BTW, that hot cover had to have two panels recut because they weren't right. And one of those "mysteriously" never changed when the engineer changed it, so I had to recut it again. It was one of the lucky ones. If you go here and scroll down, you'll be reminded of my story about the Wujiang the Dragon fabric company. Well, yesterday, our black fabric changed over to WTD, and the next one that needed modified had to be completely recut because, of course, the fabrics don't match.
Then, appearing over the bow was ANOTHER whale- this one supposedly a prototype (something being cut the first time). When I asked the production Mgr about it, he chuckled and told me that we show we already made it, but have no record of shipping it, so we have to re-make it. When I commented that in two weeks they'll send the original back and it will sit forever waiting for someone to order one, he implied that it was not the only such item over at (our biggest customers)'s plant.
Next up, Our engineers on site are good but are really getting hammered with these new covers, especially considering one guy is brand new and still learning the ins and outs. And he sent me out a prototype that, when I tried to cut it, the cutter said the marker was out of bounds (AKA something wasn't going to cut where it thought the fabric was). So I have this handy-dandy little check box that sets everything back where it is supposed to go- usually.
Still out of bounds.
So I moved the laser pointer that guides the cutter up into the fabric ( a no-no usually) until it LOOKED like it should work. And away it went.
And when it got to my side of the fabric, cut four inches off the edge.

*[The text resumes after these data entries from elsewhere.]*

(** X22. ReadBMP280Status takes measuring from bits 3..6 and im_update
    from bits 0..3 of the status byte, so bit 3 counts for both: a byte
    with the measuring bit (bit 3) set always makes ReadBMP280TP poll
    again, and for a byte with only the two documented bits (3 and 0)
    ReadBMP280TP polls again exactly when bit 3 is set; im_update alone
    never makes it wait. *)
Theorem status_wait_condition (data : Z) (g : Globals) :
  0 <= data < 256 ->
  BMP390_h.measuring (BMP390_h.Status (BMP280 (ReadBMP280Status data g)))
    = (data / 8) mod 16 /\
  BMP390_h.im_update (BMP390_h.Status (BMP280 (ReadBMP280Status data g)))
    = data mod 16 /\
  (Z.testbit data 3 = true ->
   ReadBMP280TP_waits (ReadBMP280Status data g) = true) /\
  (Z.land data 0xF6 = 0 ->
   ReadBMP280TP_waits (ReadBMP280Status data g) = Z.testbit data 3).
Proof.
  intros H.
  destruct (status_flags_of_byte data H) as [M I].
  split; [exact M |]. split; [exact I |].
  unfold ReadBMP280TP_waits.
  cbn [ReadBMP280Status set_Status set_BMP280 BMP280 BMP390_h.Status
       BMP390_h.measuring BMP390_h.im_update].
  assert (P := all_bytes_complete
           (fun d =>
              implb (Z.testbit d 3)
                (negb (to_uint8 (Z.land (Z.shiftr d 3) 0xf) =? 0)
                 && negb (to_uint8 (Z.land d 0xf) =? 0))
              && implb (Z.land d 0xF6 =? 0)
                   (Bool.eqb
                      (negb (to_uint8 (Z.land (Z.shiftr d 3) 0xf) =? 0)
                       && negb (to_uint8 (Z.land d 0xf) =? 0))
                      (Z.testbit d 3)))
           ltac:(vm_compute; reflexivity) data H).
  cbv beta in P. apply andb_true_iff in P. destruct P as [P1 P2].
  split.
  - intros T. rewrite T in P1. exact P1.
  - intros E. rewrite E in P2. change (0 =? 0) with true in P2.
    cbn [implb] in P2. apply Bool.eqb_prop in P2. exact P2.
Qed.

Lemma status_wait_condition_witness :
  ReadBMP280TP_waits (ReadBMP280Status 8 globals_init) = true /\
  ReadBMP280TP_waits (ReadBMP280Status 1 globals_init) = false.
Proof.
  assert (H8 : 0 <= 8 < 256) by lia.
  split.
  - exact (proj1 (proj2 (proj2 (status_wait_condition 8 globals_init H8)))
             eq_refl).
  - vm_compute. reflexivity.
Defined.

(** ** Windows.c: the digits of latitude and longitude *)

Lemma IZR_div_floor (n d : Z) :
  0 < d -> (IZR (n / d) <= IZR n / IZR d < IZR (n / d) + 1)%R.
Proof.
  intros Hd.
  assert (E : n = d * (n / d) + n mod d) by (apply Z.div_mod; lia).
  assert (B : 0 <= n mod d < d) by (apply Z.mod_pos_bound; lia).
  assert (Dp : (0 < IZR d)%R) by (apply IZR_lt; exact Hd).
  assert (ER : (IZR n = IZR d * IZR (n / d) + IZR (n mod d))%R).
  { rewrite <- mult_IZR, <- plus_IZR. f_equal. exact E. }
  assert (B1 : (0 <= IZR (n mod d))%R) by (apply IZR_le; lia).
  assert (B2 : (IZR (n mod d) < IZR d)%R) by (apply IZR_lt; lia).
  split.
  - apply Rmult_le_reg_r with (IZR d); [exact Dp |].
    unfold Rdiv. rewrite Rmult_assoc, Rinv_l by lra. lra.
  - apply Rmult_lt_reg_r with (IZR d); [exact Dp |].
    unfold Rdiv. rewrite Rmult_assoc, Rinv_l by lra. lra.
Qed.

Lemma location_parts (n : Z) :
  0 <= n < 2560000 ->
  to_uint8 (c_trunc (IZR n / 10000)) = n / 10000 /\
  to_uint32
    (c_trunc (c_round ((IZR n / 10000
                        - IZR (to_uint8 (c_trunc (IZR n / 10000)))) * 10000)))
  = n mod 10000.
Proof.
  intros H.
  assert (Q : 0 <= n / 10000 < 256).
  { split; [apply Z.div_pos; lia | apply Z.div_lt_upper_bound; lia]. }
  assert (B : 0 <= n mod 10000 < 10000) by (apply Z.mod_pos_bound; lia).
  assert (T : c_trunc (IZR n / 10000) = n / 10000).
  { apply c_trunc_floor; [lia |]. apply (IZR_div_floor n 10000). lia. }
  rewrite T. rewrite (to_uint8_id (n / 10000)) by lia.
  split; [reflexivity |].
  assert (E : n = 10000 * (n / 10000) + n mod 10000)
    by (apply Z.div_mod; lia).
  assert (ER : (IZR n = 10000 * IZR (n / 10000) + IZR (n mod 10000))%R).
  { rewrite <- (mult_IZR 10000), <- plus_IZR. f_equal. exact E. }
  replace ((IZR n / 10000 - IZR (n / 10000)) * 10000)%R
    with (IZR (n mod 10000)) by lra.
  rewrite c_round_IZR by lia.
  rewrite (c_trunc_floor _ (n mod 10000)) by (lia || lra).
  unfold to_uint32, wrap_unsigned. apply Z.mod_small.
  change (2 ^ 32) with 4294967296. lia.
Qed.
(** * REACT-TODO-APP: the task-state engine and the sound engine

    A shallow embedding of [Source Code/src/TodoApp.jsx] (the task list,
    its handlers, the derived statistics and the localStorage
    synchronisation) and of [Source Code/src/SoundEngine.js] (the
    procedural audio feedback), with the properties of the specification
    stated and settled over that embedding.

    Conventions of the embedding:
    - a JavaScript string is the list of its UTF-16 code units;
    - a todo's [id] is the integer returned by [Date.now()], which the
      handlers receive as an argument;
    - code that calls into the browser (Web Audio, timers) runs in a small
      state/exception/trace monad: the trace records every call that was
      attempted, and an oracle says which calls throw;
    - JavaScript numbers that are computed with ([/], [*], [Math.round])
      are IEEE-754 binary64 values ([spec_float] at precision 53). *)

From Stdlib Require Import Ascii String.
From Stdlib Require Import List Bool ZArith NArith QArith Lia Permutation.
From Stdlib Require Import Floats.SpecFloat.
From Stdlib Require Import DecimalN DecimalPos DecimalFacts.
From Stdlib Require Import Sorted.
Import ListNotations.

Local Open Scope Z_scope.

(* ===================================================================== *)
(** ** JavaScript strings *)
(* ===================================================================== *)

Module JS.

(** A string value: its sequence of UTF-16 code units. *)
Definition jsstring := list N.

(** A string literal of the source, written in ASCII. *)
Definition lit (s : string) : jsstring :=
  List.map N_of_ascii (list_ascii_of_string s).

Definition jsstring_eqb (a b : jsstring) : bool :=
  if list_eq_dec N.eq_dec a b then true else false.

(** ECMAScript WhiteSpace and LineTerminator code points, the characters
    that [String.prototype.trim] strips: TAB, LF, VT, FF, CR, SP, NBSP,
    U+1680, U+2000..U+200A, LS, PS, U+202F, U+205F, U+3000 and the BOM. *)
Definition isWhiteSpace (c : N) : bool :=
  ((9 <=? c) && (c <=? 13) || (c =? 32) || (c =? 160) || (c =? 5760)
   || (8192 <=? c) && (c <=? 8202) || (c =? 8232) || (c =? 8233)
   || (c =? 8239) || (c =? 8287) || (c =? 12288) || (c =? 65279))%N.

Fixpoint trimStart (s : jsstring) : jsstring :=
  match s with
  | c :: r => if isWhiteSpace c then trimStart r else s
  | [] => []
  end.

Definition trimEnd (s : jsstring) : jsstring := rev (trimStart (rev s)).

(** [String.prototype.trim] *)
Definition trim (s : jsstring) : jsstring := trimEnd (trimStart s).

(** What a call can end with: a normal return or a thrown exception. *)
Inductive exn := SyntaxError | TypeError | NotSupportedError.

Inductive outcome (A : Type) : Type :=
| Returned (a : A)
| Threw (e : exn).
Arguments Returned {A} a.
Arguments Threw {A} e.

(** Effectful code over a mutable state [S] that leaves a trace of
    events [E] and may throw.  State written before a throw stays
    written, as in JavaScript. *)
Definition Eff (S E A : Type) : Type := S -> outcome A * S * list E.
(** * Chat-3D v2: the multimodal context assembler, verified against its code

    A shallow embedding of [models/chat3d.py] (object token interleaver,
    sequence packer, scene coordinate bounds, text post-processing of the
    generation driver) and of the box helpers of
    [others/calc_scanrefer_grounding_acc.py].

    Conventions of the embedding.
    - A tensor of shape (n, D) is a [list] of n rows; a row (an embedding
      vector) is an element of an abstract type [E] that carries the few
      operations the code applies to whole rows ([Row]).
    - Python exceptions are the [Raise] results of [result].
    - The module-level generator of Python's [random] is an explicit tape of
      raw draws threaded through the computations that use it ([M]).
    - [detach] changes the autograd graph only, so it is the identity on
      values.
    - Where the arithmetic of embedding values matters ([get_text_emb]),
      they are IEEE 754 binary64 numbers, the kernel's primitive floats,
      with their infinities and NaN. *)

From Stdlib Require Import ZArith Lia List Reals Lra.
From Stdlib Require Floats.
From stdpp Require Import base option list.

Local Open Scope Z_scope.
Local Open Scope nat_scope.

(** ** Exceptions, results, and the random source *)

Inductive exn : Set :=
| IndexError
| ValueError
| RuntimeError
| UnboundLocalError.

Inductive result (A : Type) : Type :=
| Ok (a : A)
| Raise (e : exn).
Arguments Ok {A} a.
Arguments Raise {A} e.

#[global] Instance result_ret : MRet result := λ A a, Ok a.
#[global] Instance result_bind : MBind result := λ A B f m,
  match m with
  | Ok a => f a
  | Raise e => Raise e
  end.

So I got the rookie out there and showed him what was happening. He went up and "re-processed" the marker. This time, it worked, and started cutting fine- until it got to the OTHER side of the fabric, at which point it cut five inches off THAT side. After fiddling around and wasting another ten yards of fabric, while the rookie pled that he was stumped and would try to solve it permanently when his mentors got done with another of the endless company conference calls, I started the cut 3 inches and a scosh off the fabric on my side, and eventually got the damnable thing done. When you add in another one yesterday, this one dealing with an engineer from another plant that shrugged and said, "It must be an old pattern (a surprisingly commonly used excuse)" and me having to turn my fabric rack around and cut a panel on the (usually) wrong side, I think I may ask about getting engineer's pay for the week.
Then again, since I was out sick Monday, I might not.